Nach Angaben aus Onchain-Auswertungen zahlte der Angreifer rsETH bei Aave ein, um ETH abzuziehen. Dadurch blieb Aave auf einem Risiko sitzen, das sich nicht ohne Weiteres zurückdrehen lässt. Die unmittelbare Folge: Die ETH-Auslastungsquote im Aave-Lending-Pool stieg auf 100%. Damit ist das gesamte verfügbare ETH verliehen, ein Liquiditätspuffer steht aktuell nicht mehr zur Verfügung.
Große Wallets trieben die Dynamik mit. Justin Sun hob in einem Schritt 65.584 ETH im Wert von rund 154 Mio. US-Dollar ab. Lookonchain führt den gesamten Abfluss von 5,4 Mrd. US-Dollar auf eine Flucht gut informierter Marktteilnehmer zurück, die die Bedeutung von Bad Debt für Einzahler kennen, wenn Auszahlungen nicht mehr jederzeit möglich sind.
Kelp DAO setzte die rsETH-Verträge nach dem Auffinden verdächtiger Crosschain-Aktivitäten auf dem Mainnet und mehreren Layer-2-Netzwerken aus. Das Team erklärte, gemeinsam mit LayerZero, Unichain, Auditoren und Sicherheitsexperten an der Ursachenanalyse zu arbeiten. D2 Finance verwies in einer Onchain-Analyse auf einen geleakten Private Key auf der Source-Chain als Auslöser. Das habe ein Vertrauensproblem mit OApp-Nodes geschaffen, das Manipulationen an der Bridge ermöglichte.

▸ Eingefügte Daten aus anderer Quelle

Lemma higher_fold (w : W) (x y : Z) (views : list (string * WebViewPtr)) :
  forall acc,
    match fold_left (higher w x y) views acc with
    | None => acc = None /\ forall it, it ∈ views -> isPointOverMe w (snd it) x y = false
    | Some t =>
        (acc = Some t /\
         forall it, it ∈ views -> isPointOverMe w (snd it) x y = true ->
           panelZOrder w (snd it) < panelZOrder w t) \/
        (exists l1 name l2,
           views = l1 ++ (name, t) :: l2 /\
           isPointOverMe w t x y = true /\
           (forall it, it ∈ l1 -> isPointOverMe w (snd it) x y = true ->
              panelZOrder w (snd it) <= panelZOrder w t) /\
           (forall a, acc = Some a -> panelZOrder w a <= panelZOrder w t) /\
           (forall it, it ∈ l2 -> isPointOverMe w (snd it) x y = true ->
              panelZOrder w (snd it) < panelZOrder w t))
    end.
Proof.
  induction views as [| it rest IH]; intros acc; cbn [fold_left].
  - destruct acc as [t |].
    + left. split; [reflexivity |]. intros it Hin. apply elem_of_nil in Hin. contradiction.
    + split; [reflexivity |]. intros it Hin. apply elem_of_nil in Hin. contradiction.
  - specialize (IH (higher w x y acc it)).
    destruct (fold_left (higher w x y) rest (higher w x y acc it)) as [t |].
    + unfold higher in IH.
      destruct (isPointOverMe w (snd it) x y) eqn:Hover; cbn [negb] in IH.
      * assert (Hnew : (exists a, acc = Some a /\ panelZOrder w a > panelZOrder w (snd it) /\
                          (acc = Some t /\
                           (forall it0, it0 ∈ rest -> isPointOverMe w (snd it0) x y = true ->
                              panelZOrder w (snd it0) < panelZOrder w t) \/
                           exists l1 name l2, rest = l1 ++ (name, t) :: l2 /\
                             isPointOverMe w t x y = true /\
                             (forall it0, it0 ∈ l1 -> isPointOverMe w (snd it0) x y = true ->
                                panelZOrder w (snd it0) <= panelZOrder w t) /\
                             panelZOrder w a <= panelZOrder w t /\
                             (forall it0, it0 ∈ l2 -> isPointOverMe w (snd it0) x y = true ->
                                panelZOrder w (snd it0) < panelZOrder w t))) \/
                        ((forall a, acc = Some a -> panelZOrder w a <= panelZOrder w (snd it)) /\
                         (snd it = t /\
                           (forall it0, it0 ∈ rest -> isPointOverMe w (snd it0) x y = true ->
                              panelZOrder w (snd it0) < panelZOrder w t) \/
                          exists l1 name l2, rest = l1 ++ (name, t) :: l2 /\
                             isPointOverMe w t x y = true /\
                             (forall it0, it0 ∈ l1 -> isPointOverMe w (snd it0) x y = true ->
                                panelZOrder w (snd it0) <= panelZOrder w t) /\
                             panelZOrder w (snd it) <= panelZOrder w t /\
                             (forall it0, it0 ∈ l2 -> isPointOverMe w (snd it0) x y = true ->
                                panelZOrder w (snd it0) < panelZOrder w t)))).
        { destruct acc as [a |].
          - destruct (panelZOrder w a >? panelZOrder w (snd it)) eqn:Hgt.
            + left. exists a. split; [reflexivity |].
              apply Z.gtb_lt in Hgt. split; [lia |].
              destruct IH as [[H1 H2] | (l1 & name & l2 & H1 & H2 & H3 & H4 & H5)].
              * left. split; assumption.
              * right. exists l1, name, l2. repeat (split; [assumption |]).
                split; [apply H4; reflexivity | exact H5].
            + right. assert (Hle : panelZOrder w a <= panelZOrder w (snd it)).
              { destruct (Z.gtb_spec (panelZOrder w a) (panelZOrder w (snd it))); [discriminate | lia]. }
              split; [intros a' Ha'; injection Ha' as <-; exact Hle |].
              destruct IH as [[H1 H2] | (l1 & name & l2 & H1 & H2 & H3 & H4 & H5)].
              * left. split; [congruence | exact H2].
              * right. exists l1, name, l2. repeat (split; [assumption |]).
                split; [apply H4; reflexivity | exact H5].
          - right. split; [intros a' Ha'; discriminate |].
            destruct IH as [[H1 H2] | (l1 & name & l2 & H1 & H2 & H3 & H4 & H5)].
            + left. split; [congruence | exact H2].
            + right. exists l1, name, l2. repeat (split; [assumption |]).
              split; [apply H4; reflexivity | exact H5]. }
        destruct Hnew as [(a & Ha & Hgt & [[H1 H2] | (l1 & name & l2 & H1 & H2 & H3 & H4 & H5)])
                         | (Hle & [[H1 H2] | (l1 & name & l2 & H1 & H2 & H3 & H4 & H5)])].
        -- left. split; [exact H1 |]. intros it0 Hin Ho.
           apply elem_of_cons in Hin as [-> | Hin]; [| exact (H2 it0 Hin Ho)].
           assert (a = t) by congruence. subst a. lia.
        -- right. exists (it :: l1), name, l2. split; [rewrite H1; reflexivity |].
           split; [exact H2 |]. split; [| split; [| exact H5]].
           ++ intros it0 Hin Ho.
              apply elem_of_cons in Hin as [-> | Hin]; [lia | exact (H3 it0 Hin Ho)].
           ++ intros a' Ha'. assert (a' = a) by congruence. subst a'. exact H4.
        -- right. exists [], (fst it), rest. split; [destruct it; cbn in *; congruence |].
           split; [rewrite <- H1; exact Hover |]. split; [| split].
           ++ intros it0 Hin. apply elem_of_nil in Hin. contradiction.
           ++ intros a Ha. rewrite <- H1. exact (Hle a Ha).
           ++ exact H2.
        -- right. exists (it :: l1), name, l2. split; [rewrite H1; reflexivity |].
           split; [exact H2 |]. split; [| split; [| exact H5]].
           ++ intros it0 Hin Ho.
              apply elem_of_cons in Hin as [-> | Hin]; [exact H4 | exact (H3 it0 Hin Ho)].
           ++ intros a Ha. pose proof (Hle a Ha). lia.
      * destruct IH as [[H1 H2] | (l1 & name & l2 & H1 & H2 & H3 & H4 & H5)].
        -- left. split; [exact H1 |]. intros it0 Hin Ho.
           apply elem_of_cons in Hin as [-> | Hin]; [congruence | exact (H2 it0 Hin Ho)].
        -- right. exists (it :: l1), name, l2. split; [rewrite H1; reflexivity |].
           split; [exact H2 |]. split; [| split; [exact H4 | exact H5]].
           intros it0 Hin Ho.
           apply elem_of_cons in Hin as [-> | Hin]; [congruence | exact (H3 it0 Hin Ho)].
    + destruct IH as [Hacc Hrest]. unfold higher in Hacc.
      destruct (isPointOverMe w (snd it) x y) eqn:Hover; cbn [negb] in Hacc.
      * destruct acc as [a |]; [| discriminate].
        destruct (panelZOrder w a >? panelZOrder w (snd it)); discriminate.
      * split; [exact Hacc |]. intros it0 Hin.
        apply elem_of_cons in Hin as [-> | Hin]; [exact Hover | exact (Hrest it0 Hin)].
Qed.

Ermittler nennen zwei mögliche Fehlerpfade: Existiert für die betreffende Nonce eine legitime Source-Transaktion, soll die Kompromittierung beim OApp-Key auf der Source-Seite liegen. Taucht keine Source-Transaktion auf, wird ein Versagen auf DVN-Seite diskutiert, verstärkt durch Kelps Konfiguration eines Single Point of Failure, bei der LayerZero Labs als alleiniger Verifier eingesetzt wurde.
Die Verträge von Kelp DAO bleiben bis auf Weiteres pausiert. Bei Aave bedeutet eine ETH-Auslastung von 100%, dass Einzahler erst dann wieder abheben können, wenn geliehenes ETH zurückgezahlt wird oder neue Liquidität in den Pool fließt. Im Fokus steht die Frage nach möglichen Verlusten: Sollten die betroffenen rsETH-Positionen nicht wiederhergestellt werden können, muss Aave klären, wie Schäden innerhalb des Protokolls verteilt werden. Solche Prozesse gelten historisch als konfliktträchtig und langwierig.
Weitere Forensik, einschließlich einer Cluster-Map des Angreifers, wird noch erstellt. Offizielle Updates werden im Verlauf der Untersuchung über die verifizierten Kanäle von Kelp DAO erwartet.